Vom Grasbüschel zum lebenden Paradies

Die Kühe der Woerle-Milchbauern sind Meister der naturnahen Landschaftspflege. Wenn sie beispielsweise an Gehölzen beißen oder sich daran scheuern, entsteht Totholz und beim Spazieren auf der Wiese entstehen Bodenvertiefungen. Genau an solchen Stellen leben Wildbienen, Laufkäfer oder auch Pflanzen. Allein durch das Grasen auf Weiden und Almen bekommen Pflanzen Wachstumsimpulse. Ohne Nachsaat entstehen so saftige, artenreiche Wiesen mit bis zu 1.000 verschiedenen Pflanzenarten. Eine hohe Pflanzenvielfalt bedeutet nährstoffreiches Futter und gesunde Kühe. Die Heumilchkühe bekommen im Sommer eine Vielzahl an saftigen Gräsern und frischen Kräutern, von denen sie einen Teil verwerten und den Rest als Kuhfladen auf den Boden plumpsen lassen.

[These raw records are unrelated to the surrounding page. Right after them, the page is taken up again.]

(** ** One edge *)

Lemma fallback_walk_ok nodes u c N :
  trie (edgeStart <$> nodes) edges words ->
  (∀ i v, words !! i = Some v -> (List.length v <= N)%nat -> final nodes i) ->
  ∀ fuel f v, words !! f = Some v -> v `suffix_of` u -> maximal words u c v ->
    (List.length v <= N)%nat -> (List.length v <= fuel)%nat ->
  ∃ r, fallback_walk fuel nodes edges (Z.of_nat f) (zidx words (v ++ [c])) c = Some r /\
       ((r = -1 /\ lsuf words (u ++ [c]) 0) \/
        ∃ j, r = Z.of_nat j /\ lsuf words (u ++ [c]) j).
Proof.
  intros T Hfin fuel. induction fuel as [|fuel IH]; intros f v Hf Hs Hm HN Hfuel;
    (destruct (decide (v ++ [c] ∈ words)) as [[j Hj]%list_elem_of_lookup|Hc];
      [rewrite (zidx_lookup _ _ _ (t_nodup _ _ _ T) Hj)|rewrite (zidx_none _ _ Hc)]).
  1,3: exists (Z.of_nat j); split; [|right; exists j; split; [done|by eapply lsuf_hit]];
    cbn [fallback_walk]; by rewrite (proj2 (Z.ltb_ge (Z.of_nat j) 0)) by lia.
  all: cbn [fallback_walk]; simpl (-1 <? 0); cbn [andb].
  all: destruct (Z.eqb_spec (Z.of_nat f) 0) as [H0|H0]; cbn [negb];
    [exists (-1); split; [done|left; split; [done|]];
     assert (v = []) as -> by (pose proof (t_root _ _ _ T); replace f with 0%nat in * by lia; congruence);
     by apply (lsuf_miss T)|].
  all: assert (v ≠ []) as Hne
    by (intros ->; apply H0; replace f with 0%nat; [done|];
        eapply NoDup_lookup; [apply (t_nodup _ _ _ T)|apply (t_root _ _ _ T)|done]).
  { destruct v; simpl in Hfuel; [done|lia]. }
  destruct (trie_of_node _ _ _ _ _ T Hf) as (n & _ & Hn & _). rewrite (at_Some _ _ _ Hn). simpl.
  destruct (Hfin _ _ Hf HN n v Hn Hf) as (g & -> & Hg & _).
  destruct (lsuf_shrink T u c v g Hs Hm Hc Hne Hg) as (v' & Hgv & Hs' & Hm' & Hlt).
  rewrite (transition_ok _ _ _ _ _ c T Hgv). simpl. apply IH; auto; lia.
Qed.

Lemma link_edge_ok nodes queue s w edge t : trie (edgeStart <$> nodes) edges words ->
  words !! s = Some w -> w ≠ [] ->
  b_target edge = Z.of_nat t -> words !! t = Some (w ++ [b_label edge]) ->
  (∀ i v, words !! i = Some v -> (List.length v <= List.length w)%nat -> final nodes i) ->
  untouched nodes t ->
  ∃ n n', nodes !! t = Some n /\ edgeStart n' = edgeStart n /\
    link_edge edges (Z.of_nat s) edge (nodes, queue)
    = Some (<[t := n']> nodes, queue ++ [Z.of_nat t]) /\
    final (<[t := n']> nodes) t.
Proof.
  intros T Hs Hne Htgt Ht Hfin Hunt. unfold link_edge. rewrite Htgt.
  set (c := b_label edge) in *.
  destruct (trie_of_node _ _ _ _ _ T Hs) as (ns & _ & Hns & _). rewrite (at_Some _ _ _ Hns). simpl.
  destruct (Hfin _ _ Hs ltac:(lia) ns w Hns Hs) as (f & -> & Hf & _).
  destruct Hf as (v & Hfv & Hv1 & Hv2). assert (lsuf words (tail w) f) as Hf by (by exists v).
  destruct (lsuf_maximal T _ _ _ c Hf Hfv) as [_ Hmax].
  rewrite (transition_ok _ _ _ _ _ c T Hfv). simpl.
  assert (List.length v <= List.length w)%nat as Hvw.
  { apply suffix_length in Hv1. destruct w; [done|]. simpl in *. lia. }
  destruct (trie_words _ _ _ _ _ T Hs) as [_ HNN].
  destruct (fallback_walk_ok nodes (tail w) c (List.length w) T Hfin (List.length nodes) f v)
    as (r & -> & Hr); auto.
  { pose proof (trie_depth T _ _ Hfv). destruct (trie_words _ _ _ _ _ T Hfv). lia. }
  simpl. destruct (trie_of_node _ _ _ _ _ T Ht) as (n & _ & Hn & _).
  destruct (Hunt n _ Hn Ht) as [Hn0 Hnb].
  assert (∃ j, lsuf words (tail w ++ [c]) j /\
    (if 0 <=? r then update_node nodes (Z.of_nat t) set_failure r else Some nodes)
    = Some (<[t := set_failure n (Z.of_nat j)]> nodes)) as (j & Hj & ->).
  { destruct Hr as [[-> Hr]|(j & -> & Hr)].
    - exists 0%nat. split; [done|]. simpl. f_equal. symmetry. apply list_insert_id.
      rewrite Hn. f_equal. destruct n. simpl in *. by subst.
    - exists j. split; [done|]. destruct (Z.leb_spec 0 (Z.of_nat j)); [|lia].
      by rewrite (update_node_nat _ _ _ _ _ Hn). }
  simpl. destruct Hj as (x & Hjx & Hx1 & Hx2).
  assert (lsuf words (tail (w ++ [c])) j) as Hj by (rewrite tail_snoc by done; by exists x).
  assert (j ≠ t) as Hjt.
  { intros ->. rewrite Ht in Hjx. injection Hjx as <-. apply suffix_length in Hx1.
    rewrite !length_app in Hx1. destruct w; [done|]. simpl in Hx1. lia. }
  assert (t < List.length nodes)%nat as Htl by (by eapply lookup_lt_Some).
  rewrite at_nat, list_lookup_insert_eq by done. simpl.
  destruct (trie_of_node _ _ _ _ _ T Hjx) as (nj & _ & Hnj & _).
  rewrite at_nat, list_lookup_insert_ne, Hnj by done. simpl.
  erewrite update_node_nat by (by apply list_lookup_insert_eq). simpl.
  rewrite list_insert_insert_eq.
  assert (List.length x <= List.length w)%nat as Hxw.
  { apply suffix_length in Hx1. rewrite length_app in Hx1. destruct w; [done|]. simpl in *. lia. }
  destruct (Hfin _ _ Hjx Hxw nj x Hnj Hjx) as (_ & _ & _ & ->). rewrite Hnb.
  rewrite (ends_split _ _ _ Hj Hjx).
  eexists n, _. split_and!; [done| |reflexivity|]; [done|].
  intros m y Hm Hy. rewrite list_lookup_insert_eq in Hm by done. injection Hm as <-.
  rewrite Ht in Hy. injection Hy as <-. exists j. by split_and!.
Qed.

(** ** The edges of one node *)

Definition targets (es : list bedge) : list nat := map (λ e, Z.to_nat (b_target e)) es.

Record links (nodes : nodes_t) (q : list nat) : Prop := {
  l_trie : trie (edgeStart <$> nodes) edges words;
  l_final : ∀ i, i ∈ 0%nat :: q -> final nodes i;
  l_other : ∀ i, i ∉ 0%nat :: q -> untouched nodes i }.

Definition child_edge (w : word) (e : bedge) : Prop :=
  ∃ t, b_target e = Z.of_nat t /\ words !! t = Some (w ++ [b_label e]).

Lemma children_targets starts w es : trie starts edges words -> children edges words w es ->
  NoDup (targets es) /\ Forall (child_edge w) es /\
  ∀ i, i ∈ targets es <-> ∃ c, words !! i = Some (w ++ [c]).
Proof.
  intros T Hes. split_and!.
  - apply NoDup_fmap_2_strong; [|apply Hes]. intros e e' He He' Heq.
    destruct Hes as [_ H]. apply H in He as (k & Hk & _), He' as (k' & Hk' & _).
    rewrite (t_target _ _ _ T _ _ Hk), (t_target _ _ _ T _ _ Hk') in Heq.
    replace k' with k in * by lia. congruence.
  - apply Forall_forall. intros e He. apply (children_label T _ _ _ Hes He).
  - intros i. split.
    + intros (e & -> & He)%list_elem_of_fmap.
      destruct (children_label T _ _ _ Hes He) as (j & -> & Hj). rewrite Nat2Z.id. eauto.
    + intros [c Hc]. destruct (trie_edge T _ _ _ Hc) as (k & e & -> & Hk & <- & Ht & _).
      apply list_elem_of_fmap. exists e. split; [by rewrite Ht, Nat2Z.id|].
      apply Hes. eauto.
Qed.

Lemma link_fold s w es : words !! s = Some w -> w ≠ [] ->
  ∀ nodes q, links nodes q -> Forall (child_edge w) es ->
  NoDup (targets es) -> (∀ t, t ∈ targets es -> t ∉ 0%nat :: q) ->
  (∀ i v, words !! i = Some v -> (List.length v <= List.length w)%nat -> i ∈ 0%nat :: q) ->
  ∃ nodes', fold_opt (link_edge edges (Z.of_nat s)) es (nodes, Z.of_nat <$> q)
            = Some (nodes', Z.of_nat <$> (q ++ targets es)) /\
            links nodes' (q ++ targets es).
Proof.
  intros Hs Hne. induction es as [|e es IH]; intros nodes q L Hch Hnd Hnew Hcov;
    cbn [fold_opt targets map].
  { exists nodes. rewrite app_nil_r. done. }
  fold (targets es).
  apply Forall_cons in Hch as [(t & Ht & Hw) Hch]. simpl in Hnd.
  rewrite Ht, Nat2Z.id in Hnd. apply NoDup_cons in Hnd as [Ht' Hnd].
  assert (t ∉ 0%nat :: q) as Htq by (apply Hnew; simpl; rewrite Ht, Nat2Z.id; set_solver).
  destruct (link_edge_ok nodes (Z.of_nat <$> q) s w e t (l_trie _ _ L) Hs Hne Ht Hw) as
    (n & n' & Hn & Hn' & -> & Hfin).
  { intros i v Hi Hv. apply (l_final _ _ L). by eapply Hcov. }
  { by apply (l_other _ _ L). }
  simpl. rewrite Ht, Nat2Z.id.
  replace (q ++ t :: targets es) with ((q ++ [t]) ++ targets es) by (by rewrite <- app_assoc).
  replace ((Z.of_nat <$> q) ++ [Z.of_nat t]) with (Z.of_nat <$> (q ++ [t])) by (by rewrite fmap_app).
  apply IH; [|done..| |].
  - split.
    + by eapply trie_set; [apply (l_trie _ _ L)|..].
    + intros i Hi. destruct (decide (i = t)) as [->|Hit]; [done|].
      apply final_other; [done|]. apply (l_final _ _ L). set_solver.
    + intros i Hi. apply untouched_other; [set_solver|]. apply (l_other _ _ L). set_solver.
  - intros x Hx. assert (x ∉ 0%nat :: q) by (apply Hnew; simpl; set_solver). set_solver.
  - intros i v Hi Hv. specialize (Hcov _ _ Hi Hv). set_solver.
Qed.

(** ** The queue *)

Definition wd (i : nat) : word := default [] (words !! i).
Definition parent (p i : nat) : Prop :=
  ∃ w c, words !! p = Some w /\ words !! i = Some (w ++ [c]).

(** The nodes before position [h] have been handled. *)
Record bfs (q : list nat) (h : nat) : Prop := {
  q_nodup : NoDup q;
  q_sorted : ∀ a b x y, (a <= b)%nat -> q !! a = Some x -> q !! b = Some y ->
    (List.length (wd x) <= List.length (wd y))%nat;
  q_ahead : ∀ x y, q !! h = Some x -> y ∈ q ->
    (List.length (wd y) <= S (List.length (wd x)))%nat;
  q_origin : ∀ i, i ∈ q -> ∃ p, p ∈ 0%nat :: take h q /\ parent p i;
  q_closed : ∀ p i, p ∈ 0%nat :: take h q -> parent p i -> i ∈ q }.

Section Queue.
Context {starts : list Z}.
Hypothesis T : trie starts edges words.

Lemma wd_lookup i w : words !! i = Some w -> wd i = w.
Proof. unfold wd. by intros ->. Qed.

Lemma words_inj i j w : words !! i = Some w -> words !! j = Some w -> i = j.
Proof. intros Hi Hj. by eapply NoDup_lookup; [apply (t_nodup _ _ _ T)|..]. Qed.

Lemma parent_unique p p' i : parent p i -> parent p' i -> p = p'.
Proof.
  intros (w & c & Hp & Hi) (w' & c' & Hp' & Hi'). rewrite Hi in Hi'. injection Hi' as Hw.
  apply app_inj_tail in Hw as [<- _]. by eapply words_inj.
Qed.

Lemma parent_length p i : parent p i -> List.length (wd i) = S (List.length (wd p)).
Proof.
  intros (w & c & Hp & Hi). rewrite (wd_lookup _ _ Hp), (wd_lookup _ _ Hi), length_app.
  simpl. lia.
Qed.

Artenreiche Wohngemeinschaft

Was für den einen vielleicht bei spätsommerlichen Wanderungen eklig und störend ist, ist für den anderen wichtiger Lebensraum. Ein frischer Kuhfladen wiegt bis zu 2 kg und eine Kuh produziert 8 bis 10 Fladen pro Tag. Insekten lieben diese Kuhfladen. Mehr als 1.000 Insekten können sich von einem Kuhfladen ernähren – hochgerechnet versorgt eine Heumilchkuh so zwei Millionen Fliegen und Käfer pro Jahr. Sogar Schmetterlinge schlecken vorhandene, auskristallisierte Salze aus den Fladen. Die auf Kuhfladen spezialisierten Insekten oder deren Larven sind wiederum Nahrungsgrundlagen für unzählige Vogelarten. Viele Insekten und Käfer nutzen die Haufen als Brutstätte für ihre Eier oder graben in der Erde darunter, sichere und warme Kinderstuben für ihre Larven und lockern den Boden dabei auf. In den Kuhfladen stecken noch wichtige Restnährstoffe und Samen von Pflanzen, die durch die grabenden Insekten in den Boden gelangen und so die Bodenfruchtbarkeit steigern und neue Pflanzen wachsen lassen.

Nichts ist für ewig – aber alles beginnt wieder von vorne

Kaum ist der Kuhfladen am Boden abgelegt, beginnt auch schon der unausweichliche Alterungs- und Zerkrümelungssprozess. In dem trocknenden Fladen entwickeln sich viele Arten von Pilzen, Hefen und Bakterien, zu denen sich Insekten, wie Tausendfüßler oder Regenwürmer gesellen, die die Zersetzung des Fladens beschleunigen und dieser allmählich als Dünger in den Boden gelangt. Durch die natürliche Düngung des Fladens wächst rundherum meist üppig das Gras, es entstehen unterschiedlichste Grasnarbenhöhen, sogenannte „Geilstellen“, welche Heimat und Schutz für viele verschiedene Schmetterlinge, Käfer oder Wanzen bieten. In der Folgezeit wachsen an diesen Stellen wieder Gräser und Heublumen, die wiederum von Kühen gefressen, verdaut und anderenorts als frischer Kuhfladen ausgeschieden werden und neuen Insekten ein einzigartiges Biotop bieten.

 

Darum sind die Kuh und ihr Fladen wichtig für die Artenvielfalt

Die Kühe sind aus der Geschichte der Graslandschaften nicht mehr wegzudenken, sie waren die letzten Jahrtausende maßgeblich an der Bildung von fruchtbarem und Co²-speichernden Humusboden beteiligt und trugen dazu bei, dass weltweit etwa ein Drittel des globalen Kohlenstoffs in den Wiesen gespeichert ist.

Gerade in der Heuwirtschaft wird die Verantwortung für den Erhalt der Artenvielfalt auf unseren heimischen Wiesen ernst genommen, weil sie besonders wichtig für die Gesundheit von Tieren und Menschen ist. Die Kühe leisten hierbei einen wichtigen Beitrag, erzeugen bestimmte Muster von Vegetationsstrukturen und prägen den Lebensraum von vielen Pflanzen- und Insektenarten. Die Wiesen sind somit ein unverzichtbarer Teil der Lebensgrundlage von uns Menschen, bei dem die Zusammenhänge zwischen der Entwicklung der verschiedenen Lebewesen oftmals in Vergessenheit geraten sind.

Heuschrecken, Schmetterlinge & Co brauchen Kühe und der Kuhfladen wird zum Sinnbild einer ewigen Kreislaufwirtschaft und der Erhaltung wichtiger Funktionen im Ökosystem.